Talks and exhibition to mark one hundred years of women's suffrage in Ireland

This year marks 100 years since women were first allowed to cast a vote at the ballot box in Ireland, after a long campaign by women including Hannah Sheehy-Skeffington.

It is a concept that must seem alien today, but at the same time it is not that long ago in our country’s history.

And even though women in Ireland were granted the right to vote on February 6, 1918, there were still constraints in place – in order to be eligible they had to be over 30, and have either property rights or a university education.

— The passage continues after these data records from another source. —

(** * Load generator of the reranker benchmarking notebooks

    A shallow embedding of [benchmark_predictor] (and of its inner
    [send_request]) as they appear, identically, in both notebooks of the
    repository, followed by the properties the design document states
    about them.

    Conventions of the embedding.
    - Clock readings ([time.time()]) and every quantity derived from them
      are exact rationals ([Q]): what is proved of a latency or of a
      throughput is proved of the quantity the code computes up to the
      rounding of binary64.  The one special float value the code can
      produce, [nan] (from [np.mean] of an empty list), is kept.  Where
      the rounding itself decides a property (the mean of a trial under
      two completion orders), the computation is repeated on binary64
      numbers.
    - The predictor, the clock and the thread scheduler are the
      environment: an [Env] says, for every trial, what the clock reads,
      how each request is answered and in which order the futures
      complete.  That the controlling thread waits for the workers is the
      behaviour of [concurrent.futures], not of the notebooks' code; the
      embedding follows the controlling thread and takes the workers'
      runs from the environment.
    - Python exceptions are an error monad; the calls made on the
      predictor and the lines printed are the monad's log.  An exception
      is told apart by the statement that raised it, not by its Python
      class.
    - The rest of the notebooks (the cell that drives the benchmark, the
      plots, the table, the inference script) follows the harness; the
      scores of the inference script are real numbers, the rounding of
      the code's float32 being left out. *)

From Stdlib Require Import List ZArith QArith Qfield Lia Permutation Bool Arith String Sorted.
From Stdlib Require Import Ascii Reals Floats.
Import ListNotations.

Local Open Scope Z_scope.

(** ** Python values and exceptions *)

(** The payload is "any" Python value; the notebooks build it from
    dictionaries, lists and strings, and nothing prevents [None]. *)
Unset Elimination Schemes.
Inductive PyValue : Type :=
| PyNone
| PyInt (n : Z)
| PyStr (s : string)
| PyList (items : list PyValue)
| PyDict (fields : list (string * PyValue)).
Set Elimination Schemes.

(** The exceptions that can leave [benchmark_predictor], by the statement
    that raises them.  [PredictError] stands for whatever
    [predictor.predict] raised, of any Python class (a [ValueError] or a
    [ZeroDivisionError] of its own included); the other two are the
    exceptions of the harness's own statements. *)
Inductive exn : Type :=
| ValueError          (* ThreadPoolExecutor: max_workers must be greater than 0 *)
| ZeroDivisionError   (* num_requests / total_time with total_time == 0.0 *)
| PredictError (err : nat).  (* whatever predictor.predict raised *)

Inductive result (A : Type) : Type :=
| Ok (a : A)
| Raise (e : exn).
Arguments Ok {A} a.
Arguments Raise {A} e.

(** A float: a finite value, or [nan]. *)
Inductive pyfloat : Type :=
| Fin (q : Q)
| NaN.

Definition feq (a b : pyfloat) : Prop :=
  match a, b with
  | Fin x, Fin y => (x == y)%Q
  | NaN, NaN => True
  | _, _ => False
  end.

Definition fadd (a b : pyfloat) : pyfloat :=
  match a, b with
  | Fin x, Fin y => Fin (x + y)%Q
  | _, _ => NaN
  end.

Definition fsum (l : list pyfloat) : pyfloat := fold_left fadd l (Fin 0%Q).

(** [np.mean]: the sum over the count; [nan] for an empty list (NumPy
    warns and returns [nan], it does not raise). *)
Definition np_mean (l : list pyfloat) : pyfloat :=
  match l with
  | [] => NaN
  | _ :: _ =>
      match fsum l with
      | Fin s => Fin (s / inject_Z (Z.of_nat (List.length l)))%Q
      | NaN => NaN
      end
  end.

(** ** The environment *)

(** How the endpoint answers one call of [predictor.predict]. *)
Inductive reply : Type :=
| Responds
| Fails (err : nat).

(** One request as seen from [send_request]: the clock just before the
    call, the clock just after it, and the answer. *)
Record request_run : Type := {
  t_send : Q;
  t_recv : Q;
  answer : reply
}.

(** One trial: the clock before the pool is created and after it is
    closed, the run of the request submitted [i]-th, and the order in
    which [as_completed] hands the futures back.  The order is given as
    an insertion code (see [as_completed]) so that every list of numbers
    denotes a completion order and every completion order is denoted. *)
Record trial_env : Type := {
  t_begin : Q;
  served : nat -> request_run;
  completion : list nat;
  t_end : Q
}.

(** [env k j] is the [j]-th trial of the [k]-th entry of [steps]. *)
Definition Env : Type := nat -> nat -> trial_env.

(** ** The monad: a log and possibly an exception *)

Inductive event : Type :=
| Predict (level trial req : nat) (data : PyValue) (r : reply)
| Printed (num_requests : Z) (avg_latency avg_throughput : pyfloat).

Definition M (A : Type) : Type := (list event * result A)%type.

Definition ret {A} (a : A) : M A := ([], Ok a).
Definition raise {A} (e : exn) : M A := ([], Raise e).
Definition tell (ev : event) : M unit := ([ev], Ok tt).

Definition bind {A B} (m : M A) (f : A -> M B) : M B :=
  match m with
  | (log, Ok a) => let (log', r) := f a in (log ++ log', r)
  | (log, Raise e) => (log, Raise e)
  end.

Notation "x <- m ;; k" := (bind m (fun x => k))
  (at level 61, m at next level, right associativity).
Notation "' pat <- m ;; k" := (bind m (fun x => match x with pat => k end))
  (at level 61, pat pattern, m at next level, right associativity).

Definition log_of {A} (m : M A) : list event := fst m.
Definition outcome_of {A} (m : M A) : result A := snd m.

Fixpoint mapM {A B} (f : A -> M B) (l : list A) : M (list B) :=
  match l with
  | [] => ret []
  | x :: l' =>
      y <- f x ;;
      ys <- mapM f l' ;;
      ret (y :: ys)
  end.

(** ** concurrent.futures *)

(** A finished future holds what its task returned or raised. *)
Definition Future (A : Type) : Type := result A.

(** [executor.submit(task)]: the task runs in a worker; its effects
    happen, its exception (if any) is stored in the future instead of
    being raised in the submitting thread. *)
Definition submit {A} (task : M A) : M (Future A) :=
  (log_of task, Ok (outcome_of task)).

(** [future.result()]: the stored value, or the stored exception raised
    in the caller. *)
Definition future_result {A} (f : Future A) : M A := ([], f).

Definition insert_at {A} (p : nat) (x : A) (l : list A) : list A :=
  firstn p l ++ x :: skipn p l.

(** [as_completed(futures)]: the same futures in completion order.  The
    future submitted first is placed at position [p] (clamped to the
    length) among the later ones, where [p] is the head of the code. *)
Fixpoint as_completed {A} (code : list nat) (futures : list A) : list A :=
  match futures with
  | [] => []
  | f :: rest =>
      match code with
      | [] => f :: as_completed [] rest
      | p :: code' => insert_at p f (as_completed code' rest)
      end
  end.

(** [with ThreadPoolExecutor(max_workers=n) as executor: body]: the
    constructor rejects a non-positive [n]; leaving the block (normally
    or by exception) waits for the workers, which adds nothing to the log
    here since [submit] already accounts for each task's run. *)
Definition with_ThreadPoolExecutor {A} (max_workers : Z) (body : M A) : M A :=
  if max_workers <=? 0 then raise ValueError else body.

(** ** The harness *)

(** [predictor.predict(data=payload)] for request [req] of trial [trial]
    at level [level]; the three numbers only label the log entry. *)
Definition predict (level trial req : nat) (data : PyValue) (rr : request_run)
  : M unit :=
  _ <- tell (Predict level trial req data (answer rr)) ;;
  match answer rr with
  | Responds => ret tt
  | Fails err => raise (PredictError err)
  end.

Definition send_request (payload : PyValue) (level trial req : nat)
    (rr : request_run) : M Q :=
  let start_time := t_send rr in
  _ <- predict level trial req payload rr ;;
  let latency := (t_recv rr - start_time)%Q in
  ret latency.

(** [num_requests / total_time], an int over a float. *)
Definition py_div (n : Z) (d : Q) : M pyfloat :=
  if Qeq_bool d 0 then raise ZeroDivisionError
  else ret (Fin (inject_Z n / d)%Q).
(** * CEEMS: retention-aware load balancer and cgroup compute-unit collector

    A shallow embedding of
      - [pkg/lb/serverpool/resource.go]  (the [resourceBased] strategy:
        [Target], [Add], [Size]),
      - [pkg/lb/frontend/frontend.go]    ([loadBalancer.Serve]),
      - the cgroup collector ([NewCgroupManager], [cgroupManager.discover],
        [NewCgroupCollector], [parseCgroupSubSysIds], and
        [cgroupCollector]'s [parseCPUSet], [getCPUs], [statsV1], [statsV2],
        [update], [doUpdate] and [Update]),
    followed by the properties established about them.

    Conventions.  Go's [int], [int64], [uint64] and [time.Duration] values
    are integers in [Z] (no arithmetic in the modelled code can overflow,
    except the loop counter of [parseCPUSet], which is treated explicitly);
    [float64] is Rocq's primitive binary64 float; Go maps are [gmap]s, a nil
    map and an empty map being indistinguishable for every operation the code
    performs on them; a Go [(value, error)] pair is an [outcome]. Loggers and
    log calls are left out: they change no value.

    What lies outside the repository is a parameter: a backend is the record
    of what its methods answer during one call of [Target] (its liveness
    flag is set by a health check while requests are served, so the record
    holds one answer for each of the two liveness tests of [Target]), and
    the operating system and the containerd
    cgroups library are a [host] record (files, the entries of a directory
    walk, the result of loading and reading a control group). Go's
    [strings], [strconv] and [regexp] functions are modelled on byte strings
    for the inputs the collector gives them.

    Layout: the embedding (modules [serverpool], [frontend], [golib],
    [regexp], [cgroup1], [cgroup2], [collector]); the definitions the
    statements need and example systems ([lbspec], [cgspec]); the properties
    ([lb], [cg]). *)

From Stdlib Require Import ZArith Floats Uint63 Lia Ascii String.
From stdpp Require Import gmap strings list fin_maps pretty.
(** * Inventory ledger: transfers, stock status, reorder recommendations, alerts

    A shallow embedding of the request handlers of the inventory
    application (pages/api/transfers, pages/api/stock, pages/api/alerts)
    and of the pure helpers they use (utils/helpers.js), with the
    properties of the design document proved about them.

    Conventions of the embedding:
    - a JSON collection file is a [list] of records, read whole at the
      start of a request and written whole at its end; a write succeeds,
      except in the alerts handler, which provides for its failure;
    - a request handler is a function from the persisted store, the
      request and the clock to a response and the new persisted store;
      what a handler changes in the arrays it has read and does not
      write is lost, as it is in the code;
    - the time stamps one request takes from [new Date()] are one string;
    - identifiers and quantities are JavaScript numbers holding integers;
      they are [Z]. Below 2^53 the sums, differences, doublings and
      halvings the code makes of them are exact, and the rounded quotient
      of two of them compares with 0, 0.5, 1 and 3 as the exact quotient
      does, so quotients are [Q];
    - unit costs are JavaScript numbers holding decimals; they are [Q]
      and their products and sums are the exact ones;
    - a value taken from a request body is a [jsval]. *)

From Stdlib Require Import ZArith QArith Lia Bool Ascii Sorted.
From stdpp Require Import base tactics option list strings pretty.
(** * RAG orchestration layer and MCP envelope: a shallow embedding

    The Python sources [rag/chunker.py], [rag/retriever.py],
    [rag/generator.py], [rag/pipeline.py], [mcp/protocol.py],
    [mcp/server.py], [mcp/client.py], [agents/database_agent.py] and
    [agents/query_agent.py] are transcribed as Rocq functions.  Python [str] is
    [string], [int] is [Z], a [dict] keyed by strings is a
    [gmap string _], an exception is the [Raised] case of [outcome], and
    the [while] loop of the chunker runs on fuel. *)

From Stdlib Require Import ZArith List Ascii String Lia Bool.
From stdpp Require Import gmap strings list pretty sorting.

Open Scope string_scope.
Open Scope Z_scope.

(** ** Python values and built-ins *)

Module Py.

(** What a call hands back: a value, or a raised exception carried by
    its [str(e)]. *)
Inductive outcome (A : Type) : Type :=
| Returned (a : A)
| Raised (msg : string).
Arguments Returned {A} a.
Arguments Raised {A} msg.

(** Sequencing: an exception skips the rest of the block. *)
#[export] Instance outcome_ret : MRet outcome := fun _ a => Returned a.
#[export] Instance outcome_bind : MBind outcome := fun _ _ f m =>
  match m with
  | Returned a => f a
  | Raised msg => Raised msg
  end.
(** X25. Of a result of [analyzeCode]: the quality score is 100 minus the
    penalty 8 * complexity + 3 * duplicateLines + 12 * longFunctions,
    stopped at 0; the grade is A for a penalty of at most 20, B up to
    40, C up to 60 and D above; and the metrics satisfy
    duplicateLines <= nonEmptyLines <= totalLines with at least one
    line. *)
Theorem backend_grade_by_penalty (code : jsstring) (a : Analysis) :
  analyzeCode code = Some a ->
  let m := metrics a in
  let penalty := (8 * complexity m + 3 * duplicateLines m + 12 * longFunctions m)%nat in
  qualityScore a == num (100 - penalty)
  /\ (analysisGrade a = A <-> (penalty <= 20)%nat)
  /\ (analysisGrade a = B <-> (20 < penalty <= 40)%nat)
  /\ (analysisGrade a = C <-> (40 < penalty <= 60)%nat)
  /\ (analysisGrade a = D <-> (60 < penalty)%nat)
  /\ (1 <= totalLines m)%nat
  /\ (duplicateLines m <= nonEmptyLines m <= totalLines m)%nat.
Proof.
  unfold analyzeCode. intros Hrun.
  destruct (groupLines ∅ (split_lines code) 0) as [g|] eqn:Hg; [|discriminate Hrun].
  apply (inj Some) in Hrun. subst a. cbn zeta.
  cbn [metrics qualityScore analysisGrade complexity duplicateLines longFunctions
       totalLines nonEmptyLines].
  set (c := fold_left _ complexityPatterns 0%nat).
  set (l := length (matchAll longFunction code)).
  set (d := countDuplicates g).
  pose proof (backend_score c d l) as Hs.
  set (p := (8 * c + 3 * d + 12 * l)%nat) in *.
  assert (G : forall k : nat, ge (scoreQuality c d l) (num k) = true <-> (k <= 100 - p)%nat).
  { intros k. rewrite <- ge_num. unfold ge. rewrite !Qle_bool_iff, Hs. reflexivity. }
  pose proof (G 80%nat) as G80. pose proof (G 60%nat) as G60. pose proof (G 40%nat) as G40.
  change (num 80) with 80 in G80. change (num 60) with 60 in G60.
  change (num 40) with 40 in G40. clear G.
  split; [exact Hs|].
  assert (Hgrade :
    (if ge (scoreQuality c d l) 80 then A
     else if ge (scoreQuality c d l) 60 then B
     else if ge (scoreQuality c d l) 40 then C else D)
    = if (p <=? 20)%nat then A else if (p <=? 40)%nat then B
      else if (p <=? 60)%nat then C else D).
  { destruct (ge (scoreQuality c d l) 80) eqn:E80.
    - assert (80 <= 100 - p)%nat by (apply G80; reflexivity).
      rewrite (proj2 (Nat.leb_le p 20)) by lia. reflexivity.
    - assert (~ (80 <= 100 - p)%nat) by (rewrite <- G80; discriminate).
      rewrite (proj2 (Nat.leb_gt p 20)) by lia.
      destruct (ge (scoreQuality c d l) 60) eqn:E60.
      + assert (60 <= 100 - p)%nat by (apply G60; reflexivity).
        rewrite (proj2 (Nat.leb_le p 40)) by lia. reflexivity.
      + assert (~ (60 <= 100 - p)%nat) by (rewrite <- G60; discriminate).
        rewrite (proj2 (Nat.leb_gt p 40)) by lia.
        destruct (ge (scoreQuality c d l) 40) eqn:E40.
        * assert (40 <= 100 - p)%nat by (apply G40; reflexivity).
          rewrite (proj2 (Nat.leb_le p 60)) by lia. reflexivity.
        * assert (~ (40 <= 100 - p)%nat) by (rewrite <- G40; discriminate).
          rewrite (proj2 (Nat.leb_gt p 60)) by lia. reflexivity. }
  rewrite Hgrade. clear Hgrade G80 G60 G40 Hs.
  assert (Hlen : (1 <= length (split_lines code))%nat).
  { destruct code as [|ch code]; [cbn; lia|].
    rewrite split_lines_length. lia. }
  split; [|split; [|split; [|split; [|split; [exact Hlen|split]]]]].
  - destruct (Nat.leb_spec p 20), (Nat.leb_spec p 40), (Nat.leb_spec p 60);
      split; intros; try congruence; try lia.
  - destruct (Nat.leb_spec p 20), (Nat.leb_spec p 40), (Nat.leb_spec p 60);
      split; intros; try congruence; try lia.
  - destruct (Nat.leb_spec p 20), (Nat.leb_spec p 40), (Nat.leb_spec p 60);
      split; intros; try congruence; try lia.
  - destruct (Nat.leb_spec p 20), (Nat.leb_spec p 40), (Nat.leb_spec p 60);
      split; intros; try congruence; try lia.
  - apply groupLines_duplicates in Hg. rewrite countDuplicates_empty in Hg. exact Hg.
  - apply length_filter.
Qed.
End BackendResult.

Lemma backend_grade_by_penalty_witness :
  exists a : Backend.Analysis,
    Backend.analyzeCode (Js.str "if (ready) { launch(); } else { wait(); }") = Some a
    /\ Backend.qualityScore a == 84
    /\ (Backend.analysisGrade a = Backend.A
        <-> (8 * Backend.complexity (Backend.metrics a)
             + 3 * Backend.duplicateLines (Backend.metrics a)
             + 12 * Backend.longFunctions (Backend.metrics a) <= 20)%nat).
Proof.
  eexists. split; [vm_compute; reflexivity|].
  split; [reflexivity|].
  refine (proj1 (proj2 (backend_grade_by_penalty
            (Js.str "if (ready) { launch(); } else { wait(); }") _ _))).
  vm_compute. reflexivity.
Defined.

(** ** The project analyzer *)

Section AnalyzerFacts.
Import Js ProjectAnalyzer.

Lemma lookupOr_bounds (table : list (string * Q)) (lo hi : Q) (key : string) :
  Forall (fun kv => lo <= kv.2 /\ kv.2 <= hi) table ->
  lo <= 1 # 2 -> 1 # 2 <= hi ->
  lo <= lookupOr table key /\ lookupOr table key <= hi.
Proof.
  intros Hall Hlo Hhi. induction Hall as [|[k v] rest Hkv _ IH]; cbn [lookupOr].
  - split; assumption.
  - destruct (String.eqb k key); [exact Hkv | exact IH].
Qed.
Lemma omap_snoc_None {A B} (f : A → option B) (l : list A) x :
  f x = None → omap f (l ++ [x]) = omap f l.
Proof. intros Hx. rewrite omap_app. csimpl. by rewrite Hx, app_nil_r. Qed.

(** [omap] with two functions that differ at one element of a list
    without duplicates, where the first gives nothing. *)
Lemma omap_flip_one {A B} (f g : A → option B) (l : list A) x y :
  NoDup l → x ∈ l → f x = None → g x = Some y →
  (∀ z, z ∈ l → z ≠ x → f z = g z) →
  omap g l ≡ₚ y :: omap f l.
Proof.
  intros Hl Hx Hf Hg. induction Hl as [|z l Hz Hl IH]; intros Hfg;
    [by apply elem_of_nil in Hx|].
  csimpl. apply elem_of_cons in Hx as [<-|Hx].
  - rewrite Hf, Hg. simpl. f_equiv. rewrite (omap_ext_elem g f l); [done|].
    intros w Hw. symmetry. apply Hfg; [by right|]. by intros ->.
  - assert (g z = f z) as ->.
    { symmetry. apply Hfg; [by left|]. by intros ->. }
    specialize (IH Hx (λ w Hw, Hfg w (list_elem_of_further _ _ _ Hw))).
    destruct (f z); rewrite IH; [apply Permutation_swap|done].
Qed.

(** A filter, one element at a time. *)
Lemma filter_cons_if {A} (P : A → Prop) `{!∀ x, Decision (P x)}
    (x : A) (l : list A) :
  filter P (x :: l) = (if bool_decide (P x) then [x] else []) ++ filter P l.
Proof.
  case_bool_decide; [by rewrite filter_cons_True|by rewrite filter_cons_False].
Qed.
(* ===== verification/Shuffle.v ===== *)
(** * Shuffle: several sequences merged into one list

    A log written by several activities that take turns holds the lines
    of each activity in the order the activity wrote them, with the
    lines of the others in between.  [shuffle ls c] says that the list
    [c] is such a merge of the sequences [ls]: it is built from the end,
    the way a log grows, by appending an element to [c] and to one of
    the sequences at the same time.

    A shuffle has the elements of its sequences and no others
    ([shuffle_Permutation]), and holds each sequence in its order
    ([shuffle_sublist]). *)

From S2P Require Import Prelude.

Section shuffle.
Context {A : Type}.
Implicit Types (ls : list (list A)) (c l k : list A) (x : A).

Inductive shuffle : list (list A) → list A → Prop :=
| shuffle_nil ls : Forall (λ l, l = []) ls → shuffle ls []
| shuffle_snoc ls i l x c :
    ls !! i = Some l → shuffle ls c →
    shuffle (<[i := l ++ [x]]> ls) (c ++ [x]).

(** ** Building a shuffle *)

(** One more sequence, still empty. *)
Lemma shuffle_app_nil ls c : shuffle ls c → shuffle (ls ++ [[]]) c.
Proof.
  induction 1 as [ls Hls|ls i l x c Hi _ IH].
  - constructor. apply Forall_app. by repeat constructor.
  - rewrite <-insert_app_l by by eapply lookup_lt_Some.
    constructor; [|done]. by apply lookup_app_l_Some.
Qed.

(** A sequence that goes on, by several elements. *)
Lemma shuffle_extend ls c i l k :
  ls !! i = Some l → shuffle ls c → shuffle (<[i := l ++ k]> ls) (c ++ k).
Proof.
  intros Hi Hc. induction k as [|x k IH] using rev_ind.
  - by rewrite !app_nil_r, list_insert_id.
  - rewrite !app_assoc, <-(list_insert_insert_eq ls i _ (l ++ k)).
    constructor; [|done].
    apply list_lookup_insert_eq. by eapply lookup_lt_Some.
Qed.

(** A new sequence, written at once. *)
Lemma shuffle_new ls c l : shuffle ls c → shuffle (ls ++ [l]) (c ++ l).
Proof.
  intros Hc%shuffle_app_nil.
  replace (ls ++ [l]) with (<[length ls := [] ++ l]> (ls ++ [[]])).
  - apply shuffle_extend; [|done]. by apply list_lookup_middle.
  - by rewrite insert_app_r_alt, Nat.sub_diag by lia.
Qed.

(** ** What a shuffle holds *)

Lemma concat_insert_app ls i l k :
  ls !! i = Some l → concat (<[i := l ++ k]> ls) ≡ₚ concat ls ++ k.
Proof.
  intros Hi. rewrite insert_take_drop by by eapply lookup_lt_Some.
  rewrite <-(take_drop_middle ls i l) at 3 by done.
  rewrite !concat_app, !concat_cons, <-!app_assoc. do 2 f_equiv.
  apply Permutation_app_comm.
Qed.

(** The elements of the sequences, each as often as the sequences hold
    it. *)
Lemma shuffle_Permutation ls c : shuffle ls c → c ≡ₚ concat ls.
Proof.
  induction 1 as [ls Hls|ls i l x c Hi _ IH].
  - induction Hls as [|l ls -> _ IH]; [done|]. by rewrite concat_cons.
  - by rewrite concat_insert_app, IH.
Qed.

(** Each sequence, in its order. *)
Lemma shuffle_sublist ls c i l :
  shuffle ls c → ls !! i = Some l → l `sublist_of` c.
Proof.
  intros Hc. revert l. induction Hc as [ls Hls|ls j k x c Hj _ IH]; intros l.
  - intros Hi. rewrite Forall_lookup in Hls. rewrite (Hls i l Hi).
    apply sublist_nil_l.
  - destruct (decide (j = i)) as [->|Hne].
    + rewrite list_lookup_insert_eq by by eapply lookup_lt_Some.
      intros [= <-]. apply sublist_app; [by apply IH|done].
    + rewrite list_lookup_insert_ne by done. intros Hi.
      by apply sublist_inserts_r, IH.
Qed.

End shuffle.

(** ** Sequences with an optional last element *)

(** The elements of sequences that each hold the elements [g d] of an
    item [d] and then, for some, one more element that depends on the
    position. *)
Lemma concat_imap_omap {A B} (g : A → list B) (h : nat → option B)
    (l : list A) (k : nat) :
  concat (imap (λ i d, g d ++ option_list (h (k + i))) l)
  ≡ₚ (l ≫= g) ++ omap h (seq k (length l)).
Proof.
  revert k. induction l as [|d l IH]; intros k; [done|].
  rewrite imap_cons. csimpl. rewrite Nat.add_0_r.
  rewrite (imap_ext _ (λ i d, g d ++ option_list (h (S k + i))))
    by (intros; simpl; by rewrite Nat.add_succ_r).
  rewrite IH, <-!app_assoc. f_equiv.
  destruct (h k); simpl; [by rewrite Permutation_middle|done].
Qed.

Author Jean Cross will give a series of talks at Castlebar Library about the suffrage movement in Ireland, and some of the main characters involved. The first talk will take place at 7pm on Wednesday, March 21. The talk, entitled It Didn’t Come From Nowhere, will examine the origins of the suffrage movement and the issues that prompted 19th century women to engage in a public debate with politicians.

On Wednesday, March 28, also at 7pm, a talk entitled Here Come the Suffragettes – The Militant Movement, will look at why the suffragette movement tactics changed, the firebrands involved, the Government's response, and the effect on Home Rule and women in the labour movement.

The final talk takes place at 7pm on Wednesday, April 4, and will discuss The Price of Victory and take in the impact of World War I, suffrage, and the Irish republican movement, while also examining what exactly constituted a woman’s place in the new Irish Government.

Running concurrently with the talks is an exhibition on women and suffrage in Ireland, which promises to be very engaging and informative. The exhibition can be accessed during library opening hours. Admission is free – to both the exhibition and the talks – and all are welcome. For more information call Castlebar Library on (094 ) 9047936 or check out the library’s Facebook page @mayocountylibrary.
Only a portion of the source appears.